Figure 1.1 TCP/IP Protocol Architecture

Network Interface Layer

The Network Interface layer (also called the Network Access layer) is responsible for placing TCP/IP packets on the network medium and receiving TCP/IP packets off the network medium. TCP/IP was designed to be independent of the network access method, frame format, and medium. In this way, TCP/IP can be used to connect differing network types. These include LAN technologies such as Ethernet and Token Ring and WAN technologies such as X.25 and Frame Relay. Independence from any specific network technology gives TCP/IP the ability to be adapted to new technologies such as Asynchronous Transfer Mode (ATM).
The Network Interface layer encompasses the Data Link and Physical layers of the OSI model. Note that the Internet layer does not take advantage of sequencing and acknowledgment services that might be present in the Data-Link layer. An unreliable Network Interface layer is assumed, and reliable communications through session establishment and the sequencing and acknowledgment of packets is the responsibility of the Transport layer.

Top Of Page

Internet Layer

The Internet layer is responsible for addressing, packaging, and routing functions. The core protocols of the Internet layer are IP, ARP, ICMP, and IGMP.

·         The Internet Protocol (IP) is a routable protocol responsible for IP addressing, routing, and the fragmentation and reassembly of packets.

·         The Address Resolution Protocol (ARP) is responsible for the resolution of the Internet layer address to the Network Interface layer address such as a hardware address.

·         The Internet Control Message Protocol (ICMP) is responsible for providing diagnostic functions and reporting errors due to the unsuccessful delivery of IP packets.

·         The Internet Group Management Protocol (IGMP) is responsible for the management of IP multicast groups.

The Internet layer is analogous to the Network layer of the OSI model.

Transport Layer

The Transport layer (also known as the Host-to-Host Transport layer) is responsible for providing the Application layer with session and datagram communication services. The core protocols of the Transport layer are Transmission Control Protocol (TCP) and the User Datagram Protocol (UDP).

·         TCP provides a one-to-one, connection-oriented, reliable communications service. TCP is responsible for the establishment of a TCP connection, the sequencing and acknowledgment of packets sent, and the recovery of packets lost during transmission.

·         UDP provides a one-to-one or one-to-many, connectionless, unreliable communications service. UDP is used when the amount of data to be transferred is small (such as the data that would fit into a single packet), when the overhead of establishing a TCP connection is not desired or when the applications or upper layer protocols provide reliable delivery.

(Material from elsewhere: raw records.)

(* ===== verification/CapResolver.v ===== *)
(** * Capability names and their check

    [cap_resolver.rs] and [cap_check.rs] of [crates/mty-types/src/].  A frame keeps its bindings in the
    order they were pushed; the stack [in_scope] has its top frame first.  An
    operation that answers [Err] leaves the resolver as it was.  The lemmas
    on scopes, then the sweeps over the bodies, follow. *)

From stdpp Require Import base list strings numbers gmap sets pretty.
From S2P Require Import Prelude TyArena Hir BorrowState Semver EffectRow.

Local Open Scope string_scope.
Local Open Scope list_scope.
Notation length := List.length (only parsing).

Record CapSpec : Set := mkCapSpec { cs_family : CapFamily; cs_constraint : CapConstraint }.

#[export] Instance CapSpec_eq_dec : EqDecision CapSpec.
Proof. solve_decision. Defined.

(** [CapSpec::top] *)
Definition top_spec (family : CapFamily) : CapSpec := mkCapSpec family CAny.

Inductive CapResolutionError : Set :=
  | Unbound (name : string)
  | FamilyMismatch (name : string) (declared expected : CapFamily)
  | ScopeViolation (name : string) (popped_at_depth : nat)
  | Redeclaration (name : string) (frame_depth : nat)
  | UnknownMethod (family : CapFamily) (method : string) (available : list string)
  | InvalidConstraint (family : CapFamily) (method reason : string).

Notation Frame := (list (string * CapSpec)) (only parsing).

Record CapResolver : Type := mkResolver {
  declared : gmap string CapSpec;
  in_scope : list Frame;
  popped : gmap string nat
}.

(** [CapResolver::new] *)
Definition new_resolver : CapResolver := mkResolver ∅ [] ∅.

Definition depth (r : CapResolver) : nat := length (in_scope r).

Definition binds (name : string) (f : Frame) : bool := existsb (λ p, String.eqb p.1 name) f.

Definition declare (r : CapResolver) (name : string) (spec : CapSpec) : Res CapResolutionError CapResolver :=
  if bool_decide (is_Some (declared r !! name)) then Err (Redeclaration name 0)
  else if (match in_scope r with top :: _ => binds name top | [] => false end) then Err (Redeclaration name (depth r))
  else Ok (mkResolver (<[name := spec]> (declared r)) (in_scope r) (popped r)).

Definition push_scope (r : CapResolver) : CapResolver := mkResolver (declared r) ([] :: in_scope r) (popped r).

Definition bind_in_scope (r : CapResolver) (name : string) (spec : CapSpec) : Res CapResolutionError CapResolver :=
  match in_scope r with
  | [] => declare r name spec
  | top :: rest =>
      if binds name top then Err (Redeclaration name (depth r))
      else Ok (mkResolver (declared r) ((top ++ [(name, spec)]) :: rest) (popped r))
  end.

(** [for (name, _) in frame { popped.insert(name, depth) }] *)
Definition pop_all (d : nat) (f : Frame) (m : gmap string nat) : gmap string nat := foldl (λ m p, <[p.1 := d]> m) m f.

Definition pop_scope (r : CapResolver) : CapResolver :=
  match in_scope r with
  | [] => r
  | frame :: rest => mkResolver (declared r) rest (pop_all (length rest + 1) frame (popped r))
  end.

(** [for (n, spec) in frame.iter().rev()] *)
Fixpoint first_binding (name : string) (f : Frame) : option CapSpec :=
  match f with [] => None | (n, spec) :: f => if String.eqb n name then Some spec else first_binding name f end.

Fixpoint resolve_frames (name : string) (fs : list Frame) : option CapSpec :=
  match fs with
  | [] => None
  | f :: fs => match first_binding name (reverse f) with Some spec => Some spec | None => resolve_frames name fs end
  end.

Definition resolve (r : CapResolver) (name : string) : Res CapResolutionError CapSpec :=
  match resolve_frames name (in_scope r) with
  | Some spec => Ok spec
  | None =>
      match declared r !! name with
      | Some spec => Ok spec
      | None =>
          match popped r !! name with
          | Some d => Err (ScopeViolation name d)
          | None => Err (Unbound name)
          end
      end
  end.

Definition resolve_as (r : CapResolver) (name : string) (expected : CapFamily) : Res CapResolutionError CapSpec :=
  spec ← resolve r name;
  if bool_decide (cs_family spec ≠ expected) then Err (FamilyMismatch name (cs_family spec) expected) else Ok spec.

(** ** Methods and narrowing *)

Definition family_methods (family : CapFamily) : list string :=
  match family with Fs => ["ro"; "path"] | Net => ["host"] | Clock | Dom | Model | Custom _ => [] end.

Definition is_operational_method (family : CapFamily) (method : string) : bool :=
  match family with
  | Fs => bool_decide (method ∈ ["read"; "write"; "list"; "open"; "create"; "exists"; "remove"])
  | Net => bool_decide (method ∈ ["get"; "post"; "connect"; "fetch"; "request"])
  | Clock => bool_decide (method ∈ ["now"; "sleep"; "elapsed"; "deadline"])
  | Dom => bool_decide (method ∈ ["query"; "render"; "mount"; "select"; "update"])
  | Model => bool_decide (method ∈ ["call"; "stream"; "embed"; "complete"; "chat"])
  | Custom _ => true
  end.

Definition check_method (family : CapFamily) (method : string) : Res CapResolutionError string :=
  let available := family_methods family in
  if bool_decide (method ∈ available) then Ok method
  else if is_operational_method family method then Ok "__operational"
  else Err (UnknownMethod family method available).

Definition pretty_family (family : CapFamily) : string :=
  match family with
  | Fs => "Fs" | Net => "Net" | Clock => "Clock" | Dom => "Dom" | Model => "Model" | Custom _ => "<custom>"
  end.

Definition is_ok {E A} (r : Res E A) : bool := match r with Ok _ => true | Err _ => false end.

Fixpoint check_narrowing (family : CapFamily) (method : string) (constraint : CapConstraint) : Res CapResolutionError () :=
  match check_method family method with
  | Err e => Err e
  | Ok _ =>
      let ok :=
        match family, constraint with
        | Fs, (CReadOnly | CPath _) => true
        | Net, CHost hs => match hs with [] => false | _ => true end
        | fam, CAnd xs => forallb (λ x, is_ok (check_narrowing fam method x)) xs
        | _, CAny => true
        | _, _ => false
        end in
      if ok then Ok ()
      else Err (InvalidConstraint family method
                  ("family `" +:+ pretty_family family +:+ "` does not accept this narrowing constraint"))
  end.

(** ** Questions *)

Definition is_known (r : CapResolver) (name : string) : bool :=
  bool_decide (is_Some (declared r !! name)) || existsb (binds name) (in_scope r).

(** [if seen.insert(n.clone()) { out.push(n.clone()) }], for each name. *)
Fixpoint fresh_names (seen : gset string) (ns : list string) : list string :=
  match ns with
  | [] => []
  | n :: ns => if bool_decide (n ∈ seen) then fresh_names seen ns else n :: fresh_names ({[n]} ∪ seen) ns
  end.

(** [keys]: the keys of the registry in the order the hash map yields them. *)
Definition visible_names (keys : list string) (r : CapResolver) : list string :=
  fresh_names ∅ (concat ((λ f, f.*1) <$> in_scope r) ++ keys).

(** ** Scopes: a specification

    A scope is a finite map, an inner one shadowing the outer; the registry is
    the outermost. *)
Record Scopes : Type := mkScopes {
  registry : gmap string CapSpec;
  levels : list (gmap string CapSpec);
  gone : gmap string nat
}.

(** What is visible: the innermost binding of every name. *)
Definition view (a : Scopes) : gmap string CapSpec := foldr (∪) (registry a) (levels a).

Definition spec_lookup (a : Scopes) (name : string) : Res CapResolutionError CapSpec :=
  match view a !! name with
  | Some spec => Ok spec
  | None => Err (match gone a !! name with Some d => ScopeViolation name d | None => Unbound name end)
  end.

Definition spec_declare (a : Scopes) (name : string) (spec : CapSpec) : Res CapResolutionError Scopes :=
  match registry a !! name with
  | Some _ => Err (Redeclaration name 0)
  | None =>
      match default ∅ (head (levels a)) !! name with
      | Some _ => Err (Redeclaration name (length (levels a)))
      | None => Ok (mkScopes (<[name := spec]> (registry a)) (levels a) (gone a))
      end
  end.

Definition spec_push (a : Scopes) : Scopes := mkScopes (registry a) (∅ :: levels a) (gone a).

Definition spec_bind (a : Scopes) (name : string) (spec : CapSpec) : Res CapResolutionError Scopes :=
  match levels a with
  | [] => spec_declare a name spec
  | top :: rest =>
      match top !! name with
      | Some _ => Err (Redeclaration name (length (levels a)))
      | None => Ok (mkScopes (registry a) (<[name := spec]> top :: rest) (gone a))
      end
  end.

Definition spec_pop (a : Scopes) : Scopes :=
  match levels a with
  | [] => a
  | top :: rest => mkScopes (registry a) rest (((λ _, length (levels a)) <$> top) ∪ gone a)
  end.

(** ** Sessions *)

Inductive CapOp : Set :=
  | OpDeclare (name : string) (spec : CapSpec)
  | OpPush
  | OpBind (name : string) (spec : CapSpec)
  | OpPop.

(** The state after an operation, and its answer. *)
Definition settle {S} (s : S) (r : Res CapResolutionError S) : S * Res CapResolutionError () :=
  match r with Ok s' => (s', Ok ()) | Err e => (s, Err e) end.

Definition step (r : CapResolver) (op : CapOp) : CapResolver * Res CapResolutionError () :=
  match op with
  | OpDeclare n spec => settle r (declare r n spec)
  | OpPush => (push_scope r, Ok ())
  | OpBind n spec => settle r (bind_in_scope r n spec)
  | OpPop => (pop_scope r, Ok ())
  end.

Definition spec_step (a : Scopes) (op : CapOp) : Scopes * Res CapResolutionError () :=
  match op with
  | OpDeclare n spec => settle a (spec_declare a n spec)
  | OpPush => (spec_push a, Ok ())
  | OpBind n spec => settle a (spec_bind a n spec)
  | OpPop => (spec_pop a, Ok ())
  end.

The Transport layer encompasses the responsibilities of the OSI Transport layer and some of the responsibilities of the OSI Session layer.

Application Layer

The Application layer provides applications the ability to access the services of the other layers and defines the protocols that applications use to exchange data. There are many Application layer protocols and new protocols are always being developed.
The most widely-known Application layer protocols are those used for the exchange of user information:

·         The Hypertext Transfer Protocol (HTTP) is used to transfer files that make up the Web pages of the World Wide Web.

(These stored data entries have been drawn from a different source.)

Lemma Walked_block V b V' : collect_block_exprs pkg collect V b = Some V' → Walked V (block_exprs b) V'.
Proof.
  unfold collect_block_exprs, block_exprs. destruct (blocks pkg !! b) as [blk|]; [|done]. cbn [mbind option_bind].
  apply Walked_bind; [|intros; by apply Walked_opt]. intros V1. apply Walked_foldM. intros V2 st V3 _.
  destruct st; [apply Walked_opt|apply Hcollect].
Qed.

Lemma Walked_arm V a V' : collect_arm collect V a = Some V' → Walked V (arm_exprs a) V'.
Proof. apply Walked_bind; [intros V1; apply Walked_opt|intros V1 V2; apply Hcollect]. Qed.

Lemma Walked_one_block V b V' : collect_block_exprs pkg collect V b = Some V' → Walked V ([b] ≫= block_exprs) V'.
Proof. cbn. rewrite app_nil_r. apply Walked_block. Qed.

Lemma Walked_arms V arms V' : foldM (collect_arm collect) V arms = Some V' → Walked V (arms ≫= arm_exprs) V'.
Proof. apply Walked_foldM. intros V1 a V2 _. apply Walked_arm. Qed.

(** The next step of a walk that stands at [V]. *)
Ltac walk :=
  match goal with
  | H : collect ?V _ = Some _ |- Walked ?V _ _ => exact (Hcollect _ _ _ H)
  | H : foldM collect ?V _ = Some _ |- Walked ?V _ _ => exact (Walked_exprs _ _ _ H)
  | H : foldM (collect_arm collect) ?V _ = Some _ |- Walked ?V _ _ => exact (Walked_arms _ _ _ H)
  | H : collect_opt collect ?V _ = Some _ |- Walked ?V _ _ => exact (Walked_opt _ _ _ H)
  | H : collect_block_exprs _ collect ?V _ = Some _ |- Walked ?V _ _ => exact (Walked_block _ _ _ H)
  | H : Some ?V = Some _ |- Walked ?V _ _ => injection H as <-; exact (Walked_nil _)
  end.

Lemma Walked_shape V y V' : collect_shape pkg collect V y = Some V' → Walked V (nexts y) V'.
Proof.
  intros H. unfold nexts.
  destruct y as [| | | | | | | | | | | | |[x|]| | | | | | | | | | | | | | | | | | | | | | | | | | | | |];
    cbn [collect_shape] in H; cbn [sub_exprs sub_blocks];
    repeat match type of H with ?m ≫= _ = Some _ => let E := fresh "E" in destruct m eqn:E; [|discriminate H]; cbn [mbind option_bind] in H end;
    (eapply Walked_perm; cycle 1;
     [first [walk | eapply Walked_app; [walk|first [walk | eapply Walked_app; [walk|walk]]]]
     |intros z; cbn [mbind list_bind]; rewrite ?app_nil_r; cbn [app];
      rewrite ?elem_of_cons, ?elem_of_app, ?elem_of_cons, ?elem_of_nil; tauto]).
Qed.
End shape.

Lemma Walked_expr n V e V' : collect_expr pkg n V e = Some V' → Walked V [e] V'.
Proof.
  revert V e V'. induction n as [|n IH]; intros V e V'; cbn [collect_expr]; case_bool_decide as He; try done.
  1,2: intros [= <-]; split; [done|by intros x ->%list_elem_of_singleton|done|done].
  destruct (exprs pkg !! e) as [y|] eqn:Ey; [|done]. cbn [mbind option_bind]. intros H.
  apply (Walked_shape _ IH) in H as [S R C B]. split.
  - set_solver.
  - intros x ->%list_elem_of_singleton. set_solver.
  - intros x z Hx Hn Hz. destruct (decide (x = e)) as [->|Hxe]; [|apply (C x); set_solver].
    destruct Hz as (y' & Ey' & Hz). simplify_eq. by apply R.
  - intros x Hx Hn. exists e. split; [left|]. destruct (decide (x = e)) as [->|Hxe]; [apply rtc_refl|].
    destruct (B x Hx) as (r & Hr & Hrx); [set_solver|]. eapply rtc_l; [|done]. by exists y.
Qed.

(** The walk of a body visits exactly the expressions in it. *)
Lemma visited_spec body V : visited pkg body = Some V → ∀ e, e ∈ V ↔ InBody body e.
Proof.
  intros H. apply (Walked_block _ (Walked_expr _)) in H as [_ R C B]. intros e. split.
  - intros He. apply B; [done|set_solver].
  - intros (r & Hr & Hre). apply R in Hr. induction Hre as [|x y z Hxy _ IH]; [done|]. apply IH, (C x); set_solver.
Qed.

(** ** Totality *)

(** The nodes below the nodes are in the arenas; there may be cycles. *)
Record arenas_ok : Prop := {
  ao_exprs : ∀ e y, exprs pkg !! e = Some y → ∀ z, z ∈ sub_exprs y → is_Some (exprs pkg !! z);
  ao_sub_blocks : ∀ e y, exprs pkg !! e = Some y → ∀ b, b ∈ sub_blocks y → is_Some (blocks pkg !! b);
  ao_blocks : ∀ b blk, blocks pkg !! b = Some blk → ∀ z, z ∈ block_list blk → is_Some (exprs pkg !! z)
}.

(** All the nodes of the arena. *)
Definition all_exprs : gset ExprId := list_to_set (seq 0 (length (exprs pkg))).

Lemma elem_of_all e : e ∈ all_exprs ↔ is_Some (exprs pkg !! e).
Proof. unfold all_exprs. rewrite elem_of_list_to_set, elem_of_seq, lookup_lt_is_Some. lia. Qed.

Lemma size_all : size all_exprs = length (exprs pkg).
Proof. unfold all_exprs. rewrite size_list_to_set by apply NoDup_seq. apply length_seq. Qed.

(** From [V] with fuel [n] there is enough for every node not yet entered. *)
Definition enough (n : nat) (V : gset ExprId) : Prop := V ⊆ all_exprs ∧ (length (exprs pkg) ≤ n + size V)%nat.

Lemma enough_mono n V V' : enough n V → V ⊆ V' → V' ⊆ all_exprs → enough n V'.
Proof. intros [_ H] Hs Ha. split; [done|]. apply subseteq_size in Hs. lia. Qed.

Section total.
Hypothesis Hok : arenas_ok.
Variable n : nat.
Variable collect : gset ExprId → ExprId → option (gset ExprId).

(** A walk that returns and stays in the arena. *)
Definition returns (m : gset ExprId → option (gset ExprId)) : Prop :=
  ∀ V, enough n V → ∃ V', m V = Some V' ∧ enough n V'.

Hypothesis Hcollect : ∀ e, is_Some (exprs pkg !! e) → returns (λ V, collect V e).

Lemma returns_bind m k : returns m → returns k → returns (λ V, m V ≫= k).
Proof. intros Hm Hk V HV. destruct (Hm V HV) as (V1 & -> & H1). apply (Hk V1 H1). Qed.

Lemma returns_fold {A} (f : gset ExprId → A → option (gset ExprId)) xs :
  (∀ x, x ∈ xs → returns (λ V, f V x)) → returns (λ V, foldM f V xs).
Proof. intros H V HV. apply (foldM_total (enough n)); [done|]. intros x V1 Hx H1. by apply (H x Hx). Qed.

Lemma returns_exprs xs : (∀ x, x ∈ xs → is_Some (exprs pkg !! x)) → returns (λ V, foldM collect V xs).
Proof. intros H. apply returns_fold. intros x Hx. by apply Hcollect, H. Qed.

Lemma returns_opt o : (∀ x, x ∈ option_list o → is_Some (exprs pkg !! x)) → returns (λ V, collect_opt collect V o).
Proof. intros H. destruct o as [x|]; [apply Hcollect, H; left|]. intros V HV. by exists V. Qed.

Lemma returns_block b : is_Some (blocks pkg !! b) → returns (λ V, collect_block_exprs pkg collect V b).
Proof.
  intros [blk Eb]. unfold collect_block_exprs. rewrite Eb. cbn [mbind option_bind].
  pose proof (ao_blocks Hok b blk Eb) as H. unfold block_list in H. setoid_rewrite elem_of_app in H.
  apply returns_bind; [|apply returns_opt; auto]. apply returns_fold. intros st Hst.
  assert (∀ z, z ∈ stmt_expr st → is_Some (exprs pkg !! z)) as Hz by (intros z Hz; apply H; left; apply list_elem_of_bind; eauto).
  destruct st; [by apply returns_opt|]. apply Hcollect, Hz. left.
Qed.

Lemma returns_shape y :
  (∀ z, z ∈ sub_exprs y → is_Some (exprs pkg !! z)) → (∀ b, b ∈ sub_blocks y → is_Some (blocks pkg !! b)) →
  returns (λ V, collect_shape pkg collect V y).
Proof.
  assert (returns Some) as Hret by (intros V HV; by exists V).
  destruct y as [| | | | | | | | | | | | |[w|]| | | | | | | | | | | | | | | | | | | | | | | | | | | | |];
    cbn [sub_exprs sub_blocks collect_shape]; intros He Hb; try exact Hret;
    repeat apply returns_bind;
    first [ apply Hcollect, He; by left
          | apply Hcollect, He; right; by left
          | apply returns_block, Hb; by left
          | apply returns_exprs; intros z Hz; apply He; first [done | by right]
          | apply returns_opt; intros z Hz; apply He; by right
          | idtac ].
  apply returns_fold. intros a Ha. assert (∀ z, z ∈ arm_exprs a → is_Some (exprs pkg !! z)) as Hz
    by (intros z Hz; apply He; right; apply list_elem_of_bind; eauto).
  apply returns_bind; [apply returns_opt|apply Hcollect]; intros; apply Hz, elem_of_app; [by left|right; left].
Qed.
End total.

Lemma collect_returns n e : arenas_ok → is_Some (exprs pkg !! e) → returns n (λ V, collect_expr pkg n V e).
Proof.
  intros Hok. revert e. induction n as [|n IH]; intros e He V HV; cbn [collect_expr]; case_bool_decide as Hin; try by exists V.
  - destruct HV as [Hs Hl]. assert ({[e]} ∪ V ⊆ all_exprs) as H%subseteq_size.
    { intros x [->%elem_of_singleton|Hx]%elem_of_union; [by apply elem_of_all|by apply Hs]. }
    rewrite size_union, size_singleton, size_all in H by set_solver. lia.
  - destruct He as [y Ey]. rewrite Ey. cbn [mbind option_bind].
    destruct (returns_shape Hok n (collect_expr pkg n) IH y (ao_exprs Hok e y Ey) (ao_sub_blocks Hok e y Ey) ({[e]} ∪ V)) as (V' & E & HV').
    + destruct HV as [Hs Hl]. split; [|rewrite size_union by set_solver; rewrite size_singleton; lia].
      intros x [->%elem_of_singleton|Hx]%elem_of_union; [apply elem_of_all; eauto|by apply Hs].
    + exists V'. split; [done|]. eapply enough_mono; [exact HV| |apply HV'].
      apply (Walked_shape _ (Walked_expr _)) in E as [S _ _ _]. set_solver.
Qed.

Lemma visited_returns body : arenas_ok → is_Some (blocks pkg !! body) → is_Some (visited pkg body).
Proof.
  intros Hok Hb. destruct (returns_block Hok (length (exprs pkg)) (collect_expr pkg (length (exprs pkg)))
    (λ e He, collect_returns _ e Hok He) body Hb ∅) as (V & E & _); [|by exists V].
  split; [set_solver|]. rewrite size_empty. lia.
Qed.
End body.

(** ** What the sweeps report: lemmas

    The reports of each sweep against the relation it decides: [ScopeBreak]
    for MT4062, [FirstUse] for MT4060, MT4064 and MT4065, [Repeated] for
    MT4063, two families of one name for MT4061. *)

Lemma elem_of_concat {A} (x : A) xss : x ∈ concat xss ↔ ∃ xs, x ∈ xs ∧ xs ∈ xss.
Proof. rewrite list_elem_of_In, in_concat. setoid_rewrite <-list_elem_of_In. naive_solver. Qed.

Section sweeps.
Variable values : gmap FnId (list (string * TyId)) → list (list (string * TyId)).
Variable iterate : gset ExprId → list ExprId.
Hypothesis values_perm : ∀ m, values m ≡ₚ (map_to_list m).*2.
Hypothesis iterate_perm : ∀ V, iterate V ≡ₚ elements V.
Variable typed : TypedPackage.
Variable pkg : Package.

(** ** Capability parameters *)

Definition is_cap (ty : TyId) (family : CapFamily) : Prop := ∃ c, get (ty_arena typed) ty = Some (TCap family c).

(** Some function has a parameter [name] of that family. *)
Definition CapParam (name : string) (family : CapFamily) : Prop :=
  ∃ fid params ty, fn_param_tys typed !! fid = Some params ∧ (name, ty) ∈ params ∧ is_cap ty family.

Lemma elem_of_values params : params ∈ values (fn_param_tys typed) ↔ ∃ fid, fn_param_tys typed !! fid = Some params.
Proof.
  rewrite values_perm, list_elem_of_fmap. setoid_rewrite surjective_pairing. split.
  - intros ([fid ps] & -> & H%elem_of_map_to_list). by exists fid.
  - intros [fid H]. exists (fid, params). by rewrite elem_of_map_to_list.
Qed.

·         The File Transfer Protocol (FTP) is used for interactive file transfer.

·         The Simple Mail Transfer Protocol (SMTP) is used for the transfer of mail messages and attachments.

·         Telnet, a terminal emulation protocol, is used for logging on remotely to network hosts.

Additionally, the following Application layer protocols help facilitate the use and management of TCP/IP networks:

·         The Domain Name System (DNS) is used to resolve a host name to an IP address.

·         The Routing Information Protocol (RIP) is a routing protocol that routers use to exchange routing information on an IP internetwork.

·         The Simple Network Management Protocol (SNMP) is used between a network management console and network devices (routers, bridges, intelligent hubs) to collect and exchange network management information.